A retrospective cohort study (the Tasmanian Chronic Kidney Disease study (CKD.TASlink)) using linked data from five health and two pathology datasets from the island state of Tasmania, Australia between 1/1/2004 and 31/12/2017. We used data on 460,737 Tasmanian adults (aged 18 years and older, representing 86.8% of the state's population) who had a serum creatinine measured during the study period. We defined CKD as per Kidney Disease Outcomes Quality Initiative, requiring two measures of estimated glomerular filtration rate (eGFR) <60 mL/min/1.73m2, at least three months apart. Kidney replacement therapy (KRT) included dialysis or kidney transplantation.
We identified 56,438 Tasmanians with CKD during the study period, equating to an age-standardised annual incidence of 1.0% and a prevalence of 6.5%. These figures were higher in women, older Tasmanians and people living in the North-West region of Tasmania. Testing for urinary albumin:creatinine ratio is increasing, with 28.5% of women and 30.8% of men with stage 3 CKD having both an eGFR and uACR in 2017. Use of KRT was consistently seen in >65% of Tasmanians with eGFR <15mL/min/1.73m2.

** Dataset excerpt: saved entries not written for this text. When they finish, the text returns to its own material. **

(** The page locked on real power 300 and apparent power 500, as it is
    recomputed from [st]: 400 and 0.6 are shown whatever the two derived
    inputs of [st] held. *)
Definition page_300_500 (st : state) : state :=
  mkState (mkElement "300" false (placeholder (kwInput st)))
          (mkElement "500" false (placeholder (kvaInput st)))
          (mkElement "400.000" true "Calculated")
          (mkElement "0.600" true "Calculated")
          "" true [kw; kva].

(** A stand-in for the significand digits of magnitudes from 10^21 on, for
    pages that show no such number. *)
Definition noLargeDigits : R -> string := fun _ => "".

Section Sessions.

Variable significandDigits : R -> string.

(** The page after a resolution with results [r] from the sources [src]:
    sources editable, every other input showing its result. *)
Definition resolvedPage (r : results) (src : list fieldId) (st : state) : state :=
  let el i := if includes src i then setReadOnly i false (getInput i st)
              else showResult significandDigits r i (getInput i st) in
  mkState (el kw) (el kva) (el kvar) (el pf) (statusDiv st) true src.

(** The pages a session can show: the initial page, and what edits,
    recomputations and the clear button make of it. *)
Inductive reachable : state -> Prop :=
| reach_init : reachable initialState
| reach_edit i t st : reachable st -> reachable (edit i t st)
| reach_calc st :
    reachable st -> reachable (calculatePowerFactor significandDigits st)
| reach_clear st : reachable st -> reachable (clearFields st).

(** The text shown for result [v]: snapped to 0 under [1e-9], three
    decimals. *)
Definition displayed (v : num) : string :=
  toFixed3 significandDigits (if Math.abs v < Fin tiny then Fin 0 else v).
Lemma parseExpressionOf_total source :
  exists r, parseExpressionOf source = Some r.
Proof.
  unfold parseExpressionOf.
  destruct (tokenize_returns source) as (r & ->).
  destruct r as [tokens|e]; [|eauto].
  assert (Hfuel : 2 * (List.length tokens - 0) + 1 <= parserFuel tokens)
    by (unfold parserFuel; lia).
  destruct (proj1 (@parser_knot_advances tokens (parserFuel tokens)) 0 Hfuel)
    as (r & Er & _).
  unfold run. rewrite Er. destruct r as [[expression pos]|e]; eauto.
Qed.

Lemma compileSprout_total source : exists r, compileSprout source = Some r.
Proof.
  unfold compileSprout. destruct (parse_total source) as (r & ->).
  destruct r; eauto.
Qed.





(** X14. The parser terminates and makes progress: [parse] and
    [compileSprout] return or throw on every source, and from every
    position on every token list [parseExpression], [parseBlock] and
    [parseStatement] return or throw, a result having consumed at
    least one token and left the position within the tokens or just
    after them. *)
Theorem parser_terminates_with_progress :
  forall source tokens pos,
    (exists r, parse source = Some r)
    /\ (exists r, compileSprout source = Some r)
    /\ advances tokens (parseExpression tokens (parserFuel tokens)) pos
    /\ advances tokens (parseBlock tokens (parserFuel tokens)) pos
    /\ advances tokens (parseStatement tokens (parserFuel tokens)) pos.
Proof.
  intros source tokens pos.
  split; [apply parse_total|]. split; [apply compileSprout_total|].
  destruct (@parser_knot_advances tokens (parserFuel tokens))
    as (He & Hb & Hs).
  repeat split; [apply He | apply Hb | apply Hs]; unfold parserFuel; lia.
Qed.
(** ** The parser on whole streams *)

(** On a terminated stream whose numbers have their lexemes, a budget of
    one more than the number of tokens is enough for the parse to return;
    when it succeeds, either the first token is the end of file and the
    slot is left alone, or the tokens before some terminator are a
    sentence of [add_expression] and the tree is the one it stands for. *)
Lemma parser_recognises stream slot g n :
  terminated stream -> Forall lexed stream ->
  exists s t g',
    parse_token_stream_into_ast (S (length stream) + n) stream slot g
      = Returns ((s, t), g') /\
    (s = SUCCESS ->
     (exists tok rest,
        stream = tok :: rest /\ type tok = token_end_of_file /\ t = slot) \/
     (exists w tok rest,
        stream = w ++ tok :: rest /\
        derives (operator_production ast_add) w t /\
        is_terminator tok = true)).
Proof.
  intros Ht Hl.
  destruct stream as [|x rest]; [destruct (terminated_nonempty _ Ht); reflexivity|].
  unfold parse_token_stream_into_ast.
  unfold bind at 1, parser_register_token_stream at 1.
  set (g0 := set_cursor (x :: rest) (parser_active_token g) g).
  unfold bind at 1.
  change (parser_get_next_token g0) with (Returns (Some x, set_cursor rest (Some x) g0)).
  cbv iota beta.
  set (g1 := set_cursor rest (Some x) g0).
  assert (Er1 : remaining g1 = x :: rest) by reflexivity.
  unfold bind at 1. rewrite (token_type_is_at g1 x rest _ Er1).
  destruct (token_type_eqb (type x) token_end_of_file) eqn:Eeof; cbn [negb].
  - exists SUCCESS, slot, g1. split; [reflexivity|]. intros _. left.
    exists x, rest. apply token_type_eqb_eq in Eeof. auto.
  - unfold parser_parse_expression.
    destruct (recognises_add_expression (length (x :: rest) + n) slot g1)
      as (s1 & t1 & g2 & w & E1 & Ew & Hne & Hd);
      [rewrite Er1; exact Ht|rewrite Er1; exact Hl|rewrite Er1; lia|].
    change (S (length (x :: rest)) + n)%nat with (S (length (x :: rest) + n)).
    unfold bind at 1. rewrite E1.
    rewrite Er1 in Ew.
    destruct (remaining g2) as [|c l2] eqn:Er2; [contradiction|].
    destruct s1.
    + unfold bind at 1. unfold bind at 1.
      rewrite (token_type_is_at g2 c l2 _ Er2).
      assert (Hresult :
        forall g3, remaining g3 = c :: l2 ->
                   is_terminator c = true ->
        exists s t g',
          (parser_get_next_token ;;; ret (SUCCESS, t1)) g3 = Returns ((s, t), g') /\
          (s = SUCCESS ->
           (exists tok rest0,
              x :: rest = tok :: rest0 /\ type tok = token_end_of_file /\ t = slot) \/
           (exists w0 tok rest0,
              x :: rest = w0 ++ tok :: rest0 /\
              derives (operator_production ast_add) w0 t /\
              is_terminator tok = true))).
      { intros g3 Er3 Hc.
        destruct (get_next_token_returns g3) as (tok' & g4 & E4 & _).
        unfold bind. rewrite E4. unfold ret.
        exists SUCCESS, t1, g4. split; [reflexivity|]. intros _. right.
        exists w, c, l2. split; [exact Ew|]. split; [apply Hd; reflexivity|exact Hc]. }
      destruct (token_type_eqb (type c) token_end_of_expression) eqn:Eeox.
      * unfold ret at 1. apply (Hresult g2 Er2).
        unfold is_terminator. rewrite Eeox. reflexivity.
      * unfold bind at 1. rewrite (token_type_is_at g2 c l2 _ Er2).
        destruct (token_type_eqb (type c) token_end_of_file) eqn:Eeof2.
        -- unfold ret at 1. apply (Hresult g2 Er2).
           unfold is_terminator. rewrite Eeof2. apply orb_true_r.
        -- assert (Hlc : lexed c).
           { rewrite Ew in Hl. apply Forall_app in Hl as [_ H]. inversion H; assumption. }
           destruct (active_lexeme_head_at g2 c l2 Er2 Hlc) as [ch Ech].
           unfold bind at 1. rewrite Ech.
           unfold bind at 1, eprint at 1. unfold ret at 1.
           destruct (get_next_token_returns
                       (set_stderr (stderr g2 +:+ msg_expected_end ch) g2))
             as (tok' & g4 & E4 & _).
           unfold bind. rewrite E4. unfold ret.
           exists FAILURE, t1, g4. split; [reflexivity|discriminate].
    + unfold bind at 1. unfold ret at 1.
      destruct (get_next_token_returns g2) as (tok' & g4 & E4 & _).
      unfold bind. rewrite E4. unfold ret.
      exists FAILURE, t1, g4. split; [reflexivity|discriminate].
Qed.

There is geographic and gender variation in the incidence and prevalence of CKD, but it is reassuring to see that the majority of people with end-stage kidney failure are actually receiving treatment with dialysis or transplantation.
The burden of chronic kidney disease (CKD) in Australia is increasing rapidly . However, the financial cost of treating all people with kidney failure with dialysis or kidney transplantation is unsustainable and the community cost undesirable . Early detection and intervention to prevent progression of CKD is relatively simple, cheap and a community priority. The population of Tasmania, an island state of Australia, has a high burden of chronic disease, including hypertension, obesity, cardiovascular disease and mental health problems . All of these are known risk factors for the development of kidney disease, a progressive condition that once it is well established, it is (currently) not possible to reverse.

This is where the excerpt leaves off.